Hiatal hernia affects both sexes equally. Although it can occur at any age, the disorder has the highest incidence in the elderly. Hiatal hernia also often occurs in overweight people and in people who often support intense physical exertion (strength training).

Some people with a hiatal hernia usually have no symptoms. However, the hiatal hernia can cause symptoms such as heartburn, abdominal pain, discomfort, and nausea. Most people with a hiatal hernia suffer from heartburn, which usually worsens after meals. This common symptom of hiatal hernia occurs due to the backflow of gastric contents back into the esophagus. When doctors suspect that patients have a hiatal hernia, they usually run additional tests to confirm the clinical diagnosis. The hiatal hernia can be detected by X-rays, MRI (magnetic resonance imaging) and computed tomography. Nowadays, the problem can be diagnosed quickly with a laparoscope.

Unlike other forms of the disease, a hiatal hernia rarely requires surgery. In fact, hiatal hernia does not require medical attention in many cases, and when patients diagnosed with hiatal hernia complain of heartburn, doctors usually prescribe antacids or similar medications. Corrective surgery is only required in patients with more severe and complicated forms of hiatal hernia. The operation is safe and fast, so that patients can fully recover within a few days after the operation.

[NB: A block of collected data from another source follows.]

Lemma put_page_ok s i f g :
  shared_memory s !! i = Some g -> put_page i f s = Done tt (s <| shared_memory ::= alter f i |>).
Proof. intros H. unfold put_page. by rewrite (bind_done _ _ _ _ _ (page_at_ok _ _ _ H)). Qed.

Ltac kpage H := erewrite (bind_done (page_at _)); [|eapply page_at_ok; klookup H].
Ltac kputpage H := erewrite (bind_done (put_page _ _)); [|eapply put_page_ok; klookup H].

(** The page of an id that is in use: that of the first slot with the id. *)
Definition shm_page (tab : list shared_page) (id : Z) : option Z :=
  match find_first (fun p => sp_id p =? id) tab with
  | Some i => match tab !! i with
              | Some g => if num_of_refs g =? 0 then None else Some (frame g)
              | None => None
              end
  | None => None
  end.

(** The slot that find_shared_page takes for [id]. *)
Definition slot_for (id : Z) (tab : list shared_page) (i : nat) (g : shared_page) : Prop :=
  tab !! i = Some g /\
  (sp_id g = id /\ (forall j q, (j < i)%nat -> tab !! j = Some q -> sp_id q <> id) \/
   (forall q, q ∈ tab -> sp_id q <> id) /\ num_of_refs g = 0 /\
     forall j q, (j < i)%nat -> tab !! j = Some q -> num_of_refs q <> 0).

Lemma find_shared_page_cases id tab :
  match find_shared_page id tab with
  | (Some i, tab') => exists g, slot_for id tab i g /\ tab' = <[i := g <| sp_id := id |>]> tab
  | (None, tab') => tab' = tab /\ forall q, q ∈ tab -> sp_id q <> id /\ num_of_refs q <> 0
  end.
Proof.
  unfold find_shared_page, slot_for. destruct (find_first _ tab) as [i|] eqn:Hf.
  - destruct (find_first_Some _ _ _ Hf) as (p & Hp & Hid & Hb). apply Z.eqb_eq in Hid. exists p. split.
    + split; [done|]. left. split; [done|]. intros j q Hj Hq. by apply Z.eqb_neq, (Hb j q).
    + symmetry. apply list_insert_id. rewrite Hp. f_equal. by destruct p; cbn in *; subst.
  - rewrite find_first_None in Hf. assert (Hno : forall q, q ∈ tab -> sp_id q <> id) by (intros q Hq; by apply Z.eqb_neq, Hf).
    destruct (find_first (fun p => num_of_refs p =? 0) tab) as [i|] eqn:Hg.
    + destruct (find_first_Some _ _ _ Hg) as (p & Hp & Hz & Hb). apply Z.eqb_eq in Hz. exists p.
      split; [|by apply alter_as_insert]. split; [done|]. right. split_and!; [done|done|].
      intros j q Hj Hq. by apply Z.eqb_neq, (Hb j q).
    + rewrite find_first_None in Hg. split; [done|]. intros q Hq. split; [by apply Hno|by apply Z.eqb_neq, Hg].
Qed.

(** The page of the id before the slot is taken: that of the slot. *)
Lemma shm_page_slot id tab i g :
  slot_for id tab i g -> shm_page tab id = if num_of_refs g =? 0 then None else Some (frame g).
Proof.
  intros [Hg [[Hid Hb]|(Hno & Hz & _)]]; unfold shm_page.
  - rewrite (find_first_eq _ tab i g Hg); [by rewrite Hg|by apply Z.eqb_eq|]. intros j q Hj Hq. by apply Z.eqb_neq, (Hb j q).
  - replace (find_first (fun p => sp_id p =? id) tab) with (@None nat); [by rewrite Hz|]. symmetry. apply find_first_None.
    intros q Hq. by apply Z.eqb_neq, Hno.
Qed.

(** After the slot has got the id and a user, ... *)
Lemma shm_page_new id tab i g g' :
  slot_for id tab i g -> sp_id g' = id -> num_of_refs g' <> 0 -> shm_page (<[i := g']> tab) id = Some (frame g').
Proof.
  intros [Hg Hs] Hid Hn. unfold shm_page.
  assert (Hi : <[i := g']> tab !! i = Some g') by (apply list_lookup_insert_eq; by eapply lookup_lt_Some).
  rewrite (find_first_eq _ _ i g' Hi), Hi; [destruct (Z.eqb_spec (num_of_refs g') 0); done|by apply Z.eqb_eq|].
  intros j q Hj Hq. rewrite list_lookup_insert_ne in Hq by lia. apply Z.eqb_neq.
  destruct Hs as [[_ Hb]|(Hno & _)]; [by apply (Hb j q)|by eapply Hno, list_elem_of_lookup_2].
Qed.

(** ... every other id in use has the page it had. *)
Lemma shm_page_other id tab i g g' id' f :
  slot_for id tab i g -> sp_id g' = id -> id' <> id -> shm_page tab id' = Some f -> shm_page (<[i := g']> tab) id' = Some f.
Proof.
  intros [Hg Hs] Hid Hne. unfold shm_page. destruct (find_first (fun p => sp_id p =? id') tab) as [k|] eqn:Hf; [|done].
  destruct (find_first_Some _ _ _ Hf) as (q & Hq & Hqid & Hb). rewrite Hq. apply Z.eqb_eq in Hqid.
  destruct (Z.eqb_spec (num_of_refs q) 0) as [|Hn]; [done|]. intros [= <-].
  assert (Hki : k <> i) by (intros ->; rewrite Hq in Hg; injection Hg as ->; destruct Hs as [[? _]|(_ & ? & _)]; congruence).
  assert (Hk : <[i := g']> tab !! k = Some q) by (by rewrite list_lookup_insert_ne).
  rewrite (find_first_eq _ _ k q Hk), Hk; [by destruct (Z.eqb_spec (num_of_refs q) 0)|by apply Z.eqb_eq|].
  intros j x Hj [(-> & -> & _)|[_ Hx]]%list_lookup_insert_Some; [apply Z.eqb_neq; congruence|by apply (Hb j x)].
Qed.
(** The copy loop stores the first bytes of the pipe, and takes them off. *)
Lemma piperead_copy_eq a n : forall addr s p,
  pipes s !! a = Some p -> pipe_ok p -> user_room s addr n ->
  exists s1, ustore addr (take n (contents p)) s = Done tt s1 /\
    piperead_copy a n addr s = Done (Z.of_nat (Nat.min n (length (contents p))))
      (s1 <| pipes ::= <[a := pop_n (Nat.min n (length (contents p))) p]> |>).
Proof.
  induction n as [|n IH]; intros addr s p Hp Hok Hroom; cbn [piperead_copy take Nat.min pop_n].
  { exists s. split; [done|]. unfold ret. f_equal. destruct s. unfold upd, upd_pipes. cbn in *. f_equal. by rewrite insert_id. }
  rewrite (bind_done _ _ _ _ _ (pipe_at_ok _ _ _ Hp)), pipe_empty_spec by done.
  destruct (Z.eqb_spec (count p) 0) as [H0|H0].
  { assert (Hnil : contents p = []) by (unfold contents; by rewrite H0). rewrite Hnil. cbn. exists s. split; [done|].
    unfold ret. f_equal. destruct s. unfold upd, upd_pipes. cbn in *. f_equal. by rewrite insert_id. }
  assert (Hpos : 0 < count p) by (pose proof (u32_range (nwrite p - nread p)); unfold count, is_u32 in *; lia).
  destruct (pop_contents p Hok Hpos) as (b & Hb & Hc). rewrite Hb. krun.
  rewrite (bind_done _ _ _ _ _ (put_pipe_ok _ _ _ _ Hp)), (upd_pipes_alter _ _ _ _ Hp).
  destruct (user_room_step s addr n b Hroom) as (s1 & Hs1 & Hroom1).
  rewrite (bind_done _ _ _ tt (s1 <| pipes ::= <[a := pop_byte p]> |>)) by (by rewrite ustore8_pipes, Hs1).
  assert (Hroom2 : user_room (s1 <| pipes ::= <[a := pop_byte p]> |>) (addr + 1) n).
  { intros l Hl. destruct (Hroom1 l Hl) as [s2 Hs2]. eexists. by apply ustore_pipes. }
  destruct (IH (addr + 1) (s1 <| pipes ::= <[a := pop_byte p]> |>) (pop_byte p)) as (s2 & Hst & Hrun);
    [cbn; by rewrite lookup_insert_eq|by apply pop_byte_ok|done|].
  rewrite (bind_done _ _ _ _ _ Hrun). rewrite Hc. cbn [take ustore length Nat.min pop_n].
  destruct (Hroom1 (take n (contents (pop_byte p)))) as [s3 Hs3]; [rewrite length_take; lia|].
  exists s3. rewrite (bind_done _ _ _ _ _ Hs1). split; [done|].
  rewrite (ustore_pipes _ _ _ _ _ Hs3) in Hst. injection Hst as <-. unfold ret. f_equal; [lia|].
  rec_eq. apply insert_insert_eq.
Qed.

Section Reader.
Context (i : nat) (a addr : Z) (n : nat).

(** Process [i] is killed or not. *)
Definition is_killed (s : kstate) : Prop := exists q, procs s !! i = Some q /\ killed q <> 0.
(** What piperead finds when it gets the CPU: nothing to read yet. *)
Definition pr_empty (t : kstate) : Prop :=
  exists p, pipes t !! a = Some p /\ contents p = [] /\ writeopen p <> 0.
(** A piece of piperead that got the CPU in [t] and gives it up in [s]. *)
Definition pr_asleep (t s : kstate) : Prop :=
  sleeping_on i (C_nread a) (L_pipe a) s /\ pr_empty t /\ ~ is_killed t /\ pipes s = pipes t /\ mem s = mem t.
Definition pr_back (s s' : kstate) : Prop :=
  resumed i (L_pipe a) s' /\ user_room s' addr n /\ exists p, pipes s' !! a = Some p /\ pipe_ok p.
Definition pr_loop (t s : kstate) : Prop :=
  (exists c, in_section s c i (L_pipe a)) /\ user_room t addr n /\ same_space t s /\ pipes s = pipes t /\
  killed <$> procs s !! i = killed <$> procs t !! i /\ exists p, pipes t !! a = Some p /\ pipe_ok p.

Lemma contents_nil p : contents p = [] <-> count p = 0.
Proof using.
  rewrite <- length_zero_iff_nil, length_contents. pose proof (u32_range (nwrite p - nread p)).
  unfold count, is_u32 in *. lia.
Qed.

Lemma is_killed_eq t s q : killed <$> procs s !! i = killed <$> procs t !! i -> procs s !! i = Some q -> is_killed t <-> killed q <> 0.
Proof using.
  intros He Hq. rewrite Hq in He. symmetry in He. apply fmap_Some in He as (q' & Hq' & Hk). cbn in Hk. unfold is_killed.
  split; [intros (x & Hx & ?); congruence|]. intros Hne. exists q'. split; [done|congruence].
Qed.

Lemma pr_wait `{Wakeups} m t s :
  (m <= S wakeups)%nat -> pr_loop t s -> seg pr_asleep pr_back
    (fun _ t (ok : bool) s' => pr_loop t s' /\ if ok then ~ pr_empty t else pr_empty t /\ is_killed t)
    m t (piperead_wait a s).
Proof using.
  intros Hm Hs. apply (seg_while _ _ pr_loop); [done|done|]. clear m t s Hm Hs. intros m t s Hs.
  pose proof Hs as ((c & Hc) & Hu & Hsp & Hpp & Hki & p & Hp & Hok).
  rewrite (bind_done _ _ _ p s) by (apply pipe_at_ok; by rewrite Hpp). rewrite pipe_empty_spec by done.
  destruct (_ && _) eqn:Hw; cbn [negb].
  2:{ split; [done|]. intros (p' & Hp' & H0%contents_nil & Hwo). rewrite Hp in Hp'. injection Hp' as <-.
      rewrite H0 in Hw. cbn in Hw. by zbool. }
  assert (He : pr_empty t) by (zbool; exists p; split_and!; [done|by apply contents_nil|done]).
  pose proof Hc as (Hr & _ & _ & q & Hq). pose proof (is_killed_eq t s q Hki Hq) as Hkq.
  rewrite (bind_done _ _ _ _ _ (mykilled_eq s c i 1 q Hr ltac:(lia) Hq)).
  destruct (Z.eqb_spec (killed q) 0) as [Hk|Hk]; cbn [negb]; [|split_and!; [done..|by apply Hkq]].
  apply seg_bind. apply (seg_sleep _ _ _ _ _ _ c i); [done|done|]. intros s1 Hos Hsl _. split.
  - split_and!; [done|done|by intros ?%Hkq| |].
    + by rewrite (only_sched_pipes _ _ Hos).
    + destruct (only_sched_space _ _ Hos) as [-> _], Hsp. done.
  - intros s2 (Hres & Hu2 & Hp2). split; [done|]. intros s3 c3 Hos3 Hc3 Hps3. cbn. split; [done|]. split; [by exists c3|].
    split_and!; [done|by apply only_sched_space|by apply only_sched_pipes| |done].
    rewrite Hps3, list_lookup_alter_eq. by destruct (procs s2 !! i).
Qed.
End Reader.

(** piperead, as the theorem below says. *)
Lemma piperead_ok `{Wakeups} (s : kstate) (c i : nat) (a addr : Z) (n : nat) (p : pipe) :
  runs s c i 0 -> lock_free s (L_pipe a) -> lock_free s L_ptable -> is_Some (procs s !! i) ->
  pipes s !! a = Some p -> pipe_ok p -> user_room s addr n ->
  seg (pr_asleep i a) (pr_back i a addr n)
    (fun _ t r s' => lock_free s' (L_pipe a) /\
       (r = -1 /\ pr_empty a t /\ is_killed i t /\ pipes s' = pipes t /\ mem s' = mem t \/
        ~ pr_empty a t /\ exists p1 p2 s2, pipes t !! a = Some p1 /\
          r = Z.of_nat (Nat.min n (length (contents p1))) /\
          ustore addr (take n (contents p1)) t = Done tt s2 /\ mem s' = mem s2 /\
          pipes s' = <[a := p2]> (pipes t) /\ pipe_ok p2 /\ contents p2 = drop n (contents p1) /\
          readopen p2 = readopen p1 /\ writeopen p2 = writeopen p1 /\ all_awake (C_nwrite a) s'))
    (S wakeups) s (piperead a addr (Z.of_nat n) s).
Proof.
  intros Hr Hl Hpt Hi Hp Hok Hu. destruct (acquire_section s c i (L_pipe a)) as [Hacq Hsec]; [done..|].
  unfold piperead. rewrite (bind_done _ _ _ _ _ Hacq), Nat2Z.id.
  eapply seg_seq; [apply (pr_wait i a addr n); [done|]|].
  { split; [by exists c|]. split_and!; try done. by exists p. }
  cbv beta. intros ? t [] s1 _ [((c1 & Hc1) & Hu1 & Hsp & Hpp & _ & p1 & Hp1 & Hok1) Hpost]; cbn [negb].
  - destruct (piperead_copy_eq a n addr s1 p1) as (s2 & Hst & Hrun); [by rewrite Hpp|done|by eapply user_room_same|].
    rewrite (bind_done _ _ _ _ _ Hrun). destruct (ustore_mem _ _ _ _ Hst) as [m Hm].
    destruct (ustore_same _ _ s1 t _ (conj (eq_sym (proj1 Hsp)) (eq_sym (proj2 Hsp))) Hst) as (s2' & Hst' & Hsp2).
    set (s3 := s2 <| pipes ::= _ |>).
    destruct (wakeup_section s3 c1 i (L_pipe a) (C_nwrite a)) as (s4 & Hw & Hc4 & Hos & Hps); [done| |].
    { unfold s3. rewrite Hm. apply (section_frame (fun s => s <| mem := m |> <| pipes ::= _ |>)); [apply _|done|done]. }
    rewrite (bind_done _ _ _ _ _ Hw). destruct (release_section _ _ _ _ Hc4) as (Hrel & _ & Hl4).
    rewrite (bind_done _ _ _ _ _ Hrel). split; [done|]. right. split; [done|].
    pose proof (only_sched_trans _ _ _ Hos (only_sched_unlocked (L_pipe a) c1 s4)) as Ho.
    destruct (pop_n_spec (Nat.min n (length (contents p1))) p1) as (H1 & H2 & H3 & H4); [done|lia|].
    exists p1, (pop_n (Nat.min n (length (contents p1))) p1), s2'.
    rewrite (only_sched_pipes _ _ Ho). split_and!; try done.
    + destruct (only_sched_space _ _ Ho) as [-> _], Hsp2 as [-> _]. done.
    + unfold s3. rewrite Hm. cbn. by rewrite Hpp.
    + rewrite H2. destruct (Nat.min_spec n (length (contents p1))) as [[_ ->]|[Hge ->]]; [done|].
      by rewrite !drop_ge by lia.
    + intros j x. rewrite unlocked_procs, Hps, list_lookup_fmap. intros (y & _ & ->)%fmap_Some. apply wake_awake.
  - destruct (release_section _ _ _ _ Hc1) as (Hrel & _ & Hl2). rewrite (bind_done _ _ _ _ _ Hrel).
    pose proof (only_sched_unlocked (L_pipe a) c1 s1) as Ho. destruct Hpost. split; [done|]. left. split_and!; [done..| |].
    + by rewrite (only_sched_pipes _ _ Ho).
    + destruct (only_sched_space _ _ Ho) as [-> _], Hsp. done.
Qed.
(** [for(int i = input.e; i < input.end; i++) buf[i % N] = buf[(i + 1) % N];] *)
Fixpoint shift_left (n : nat) (i : Z) (b : list Z) : option (list Z) :=
  match n with
  | O => Some b
  | S n' => x ← buf_get (i32 (i + 1)) b; b' ← buf_set (i32 i) x b; shift_left n' (i + 1) b'
  end.

(** [for(int i = input.end; i > input.e; i--) buf[i % N] = buf[(i - 1) % N];],
    [n] steps down from [i]. *)
Fixpoint shift_right (n : nat) (i : Z) (b : list Z) : option (list Z) :=
  match n with
  | O => Some b
  | S n' => x ← buf_get (i32 (i - 1)) b; b' ← buf_set (i32 i) x b; shift_right n' (i - 1) b'
  end.

Definition remove_char : K unit :=
  i <- get_input ;;
  if in_e i =? in_w i then ret tt
  else
    put_input (fun i => i <| in_e ::= fun e => u32 (e - 1) |>) ;;
    i <- get_input ;;
    b <- or_fault (shift_left (Z.to_nat (in_end i - in_e i)) (in_e i) (in_buf i)) "input.buf" ;;
    put_input (fun i => i <| in_buf := b |>) ;;
    put_input (fun i => i <| in_end ::= fun e => u32 (e - 1) |>) ;;
    consputc BACKSPACE.

Definition clear_screen : K unit :=
  put_input (fun i => i <| in_w := in_e i |>) ;;
  put_input (fun i => i <| in_r := in_w i |>) ;;
  put_input (fun i => i <| in_end := in_e i |>) ;;
  consputc CLEAR ;;
  consputc 36 ;;
  consputc 32.

(** ** History *)

(** [recent_cmds[last_idx][i - input.w] = input.buf[i % INPUT_BUF]] for the
    [n] values of i from [i] on; [k] is i - input.w. *)
Fixpoint copy_line (n : nat) (i k : Z) (b row : list Z) : option (list Z) :=
  match n with
  | O => Some row
  | S n' =>
      x ← buf_get (i32 i) b;
      row' ← (if decide (0 <= k < Z.of_nat (length row)) then Some (zinsert k x row) else None);
      copy_line n' (i + 1) (k + 1) b row'
  end.
(* ===== verification/Commit.v ===== *)
(** * Crash safety of the log

    The disk may stop after any prefix of the block writes it was sent. The
    theorems of this file say what recovery makes of what it then holds. *)

From stdpp Require Import functions.
From S2P Require Import Prelude Bytes Machine Spinlock Kalloc Vm Proc SleepLock Quiet Bio MemIde Cache Log.

(** ** Contents of disk 1 after writes *)

Definition after (ws : list (Z * list Z)) (d : Z -> list Z) : Z -> list Z :=
  foldl (fun d w => <[w.1 := w.2]> d) d ws.

(** [s'] is a later state than [s], in which disk 1 has got the writes [ws]. *)
Definition wrote (ws : list (Z * list Z)) (s s' : kstate) : Prop :=
  cache_step s s' /\ disk_writes (fs s') = disk_writes (fs s) ++ ((fun w => (1, w.1, w.2)) <$> ws) /\
  forall n, disk (fs s') 1 n = after ws (disk (fs s) 1) n.

Lemma after_app ws ws' d : after (ws ++ ws') d = after ws' (after ws d).
Proof. apply foldl_app. Qed.

Lemma after_ext ws d d' n : (forall n, d n = d' n) -> after ws d n = after ws d' n.
Proof.
  revert d d'. induction ws as [|w ws IH]; intros d d' H; [apply H|]. cbn. apply IH.
  intros m. destruct (decide (w.1 = m)) as [<-|Hne]; [by rewrite !fn_lookup_insert|by rewrite !fn_lookup_insert_ne].
Qed.

Lemma after_other ws d n : n ∉ ws.*1 -> after ws d n = d n.
Proof.
  revert d. induction ws as [|w ws IH]; intros d Hn; [done|]. apply not_elem_of_cons in Hn as [Hne Hn].
  change (after (w :: ws) d) with (after ws (<[w.1 := w.2]> d)). rewrite IH by done. by apply fn_lookup_insert_ne.
Qed.

Lemma after_same ws d n : (forall w, w ∈ ws -> w.1 = n -> w.2 = d n) -> after ws d n = d n.
Proof.
  revert d. induction ws as [|w ws IH]; intros d Hws; [done|].
  change (after (w :: ws) d) with (after ws (<[w.1 := w.2]> d)).
  assert (Hn : (<[w.1 := w.2]> d : Z -> list Z) n = d n).
  { destruct (decide (w.1 = n)) as [<-|Hne]; [|by rewrite fn_lookup_insert_ne].
    rewrite fn_lookup_insert. apply Hws; [by left|done]. }
  rewrite IH; [done|]. intros w' Hw' He. rewrite Hn. apply Hws; [by right|done].
Qed.

Lemma after_lookup ws d j n v : NoDup ws.*1 -> ws !! j = Some (n, v) -> after ws d n = v.
Proof.
  revert d j. induction ws as [|w ws IH]; intros d j Hws Hj; [done|]. apply NoDup_cons in Hws as [Hn Hnd].
  change (after (w :: ws) d) with (after ws (<[w.1 := w.2]> d)). destruct j as [|j]; cbn in Hj.
  - injection Hj as ->. rewrite after_other by done. apply fn_lookup_insert.
  - by eapply IH.
Qed.

Lemma wrote_trans ws ws' s1 s2 s3 : wrote ws s1 s2 -> wrote ws' s2 s3 -> wrote (ws ++ ws') s1 s3.
Proof.
  intros (Hc1 & Hw1 & Hd1) (Hc2 & Hw2 & Hd2). split_and!; [by eapply cache_step_trans| |].
  - by rewrite Hw2, Hw1, fmap_app, app_assoc.
  - intros n. rewrite Hd2, after_app. by apply after_ext.
Qed.
(* ===== verification/Blocks.v ===== *)
(** * The free-block bitmap (balloc, bfree and bzero of fs.c)

    Inside a transaction, in terms of the contents [V] of the blocks. *)

From stdpp Require Import functions.
From S2P Require Import Prelude Bytes Machine Spinlock Kalloc Vm Proc SleepLock Quiet Bio MemIde Cache Log Commit Trans Inode.

(** Bit [b] of the bitmap whose blocks start at [bm]. *)
Definition in_use (bm : Z) (V : Z -> list Z) (b : Z) : bool :=
  Z.testbit (get8 (V (bm + b / BPB)) (b `mod` BPB / 8)) (b `mod` BPB `mod` 8).

(** A file system of one bitmap block, which may be written. *)
Definition bitmap_ok (start : Z) (x : superblock) (V : Z -> list Z) : Prop :=
  0 < sb_size x <= FSSIZE /\ loggable start (sb_bmapstart x) /\ length (V (sb_bmapstart x)) = Z.to_nat BSIZE.

Definition zeros : list Z := replicate (Z.to_nat BSIZE) 0.

Lemma bit_test a k : 0 <= k -> (Z.land a (Z.shiftl 1 k) =? 0) = negb (Z.testbit a k).
Proof.
  intros Hk. destruct (Z.testbit a k) eqn:Hb; cbn.
  - apply Z.eqb_neq. intros H0. assert (Ht : Z.testbit (Z.land a (Z.shiftl 1 k)) k = true).
    { rewrite Z.land_spec, Hb, Z.shiftl_spec, Z.sub_diag by done. done. }
    by rewrite H0, Z.bits_0 in Ht.
  - apply Z.eqb_eq. apply Z.bits_inj'. intros j Hj. rewrite Z.land_spec, Z.bits_0, Z.shiftl_spec by done.
    destruct (decide (j = k)) as [->|Hne]; [by rewrite Hb|].
    destruct (decide (j < k)); [by rewrite (Z.testbit_neg_r 1), andb_false_r by lia|].
    by rewrite (Z.bits_above_log2 1), andb_false_r by (cbn; lia).
Qed.

Lemma testbit_u8 x k : 0 <= k < 8 -> Z.testbit (u8 x) k = Z.testbit x k.
Proof. intros Hk. unfold u8. change 256 with (2 ^ 8). rewrite Z.mod_pow2_bits_low by lia. done. Qed.

Lemma testbit_one k j : 0 <= k -> 0 <= j -> Z.testbit (Z.shiftl 1 k) j = bool_decide (j = k).
Proof.
  intros Hk Hj. rewrite Z.shiftl_spec by done. case_bool_decide as H; [by rewrite H, Z.sub_diag|].
  destruct (decide (j < k)); [by rewrite Z.testbit_neg_r by lia|]. by rewrite Z.bits_above_log2 by (cbn; lia).
Qed.

(** Changing bit [b] of a block changes no other bit. *)
Lemma bit_change d b f r :
  0 <= b < BPB -> length d = Z.to_nat BSIZE ->
  (forall a k, 0 <= k < 8 -> Z.testbit (f a) k = if decide (k = b `mod` 8) then r else Z.testbit a k) ->
  forall c, 0 <= c < BPB ->
    Z.testbit (get8 (put8 (b / 8) (f (get8 d (b / 8))) d) (c / 8)) (c `mod` 8) =
    if decide (c = b) then r else Z.testbit (get8 d (c / 8)) (c `mod` 8).
Proof.
  intros Hb Hlen Hf c Hc. unfold BPB, BSIZE in *. destruct (decide (c / 8 = b / 8)) as [He|Hne].
  - rewrite He, get8_put8_eq, testbit_u8, Hf by lia. destruct (decide (c = b)) as [->|Hcb].
    + by rewrite decide_True.
    + by rewrite decide_False by lia.
  - rewrite get8_put8_ne by done. rewrite decide_False by congruence. done.
Qed.

Lemma free_bit_spec n bi d :
  0 <= bi ->
  match free_bit n bi d with
  | Some b => bi <= b < bi + Z.of_nat n /\ Z.testbit (get8 d (b / 8)) (b `mod` 8) = false /\
              forall c, bi <= c < b -> Z.testbit (get8 d (c / 8)) (c `mod` 8) = true
  | None => forall c, bi <= c < bi + Z.of_nat n -> Z.testbit (get8 d (c / 8)) (c `mod` 8) = true
  end.
Proof.
  revert bi. induction n as [|n IH]; intros bi Hbi; cbn [free_bit]; [intros c; lia|].
  rewrite bit_test by lia. destruct (Z.testbit (get8 d (bi / 8)) (bi `mod` 8)) eqn:Hb; cbn [negb].
  - specialize (IH (bi + 1) ltac:(lia)). destruct (free_bit n (bi + 1) d) as [b|].
    + destruct IH as (H1 & H2 & H3). split_and!; [lia|lia|done|]. intros c Hc.
      destruct (decide (c = bi)) as [->|]; [done|]. apply H3. lia.
    + intros c Hc. destruct (decide (c = bi)) as [->|]; [done|]. apply IH. lia.
  - split_and!; [lia|lia|done|]. intros c. lia.
Qed.

Section Blocks.
Context {W : Wakeups} (G : kstate -> Prop) (R : kstate -> kstate -> Prop) (i : nat) (P : proc).
Context {Dr : DiskDriver} {HDr : DiskOk G R i P} (start : Z).

Lemma bzero_ok s H V bl n :
  trans i P start s H V bl -> readable H n -> loggable start n -> Z.of_nat (length bl) < LOGSIZE - 1 ->
  twp G R (fun _ s' => trans i P start s' H (<[n := zeros]> V) (logged n bl) /\ tr_step s s') (bzero 1 n s).
Proof. intros Htr HH Hn Hlen. apply (update_ok G R i P start s H V bl n (fun _ => zeros)); done. Qed.

Lemma length_logged n bl : (length (logged n bl) <= length bl + 1)%nat.
Proof using. unfold logged. destruct (decide _); [lia|]. rewrite length_app. cbn. lia. Qed.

A simple hiatal hernia can be effectively cured by improving lifestyle. Proper nutrition and a healthy eating plan have proven to be very effective means of correcting hiatal hernias. It is therefore recommended that people with hiatal hernias avoid lifting weights and overexerting to avoid complications.

Although it is very common, hiatal hernia is one of the less threatening forms of the hernia, and in many cases the disease resolves on its own. However, if the symptoms caused by the disorder are persistent or very serious, it is best to tell your doctor.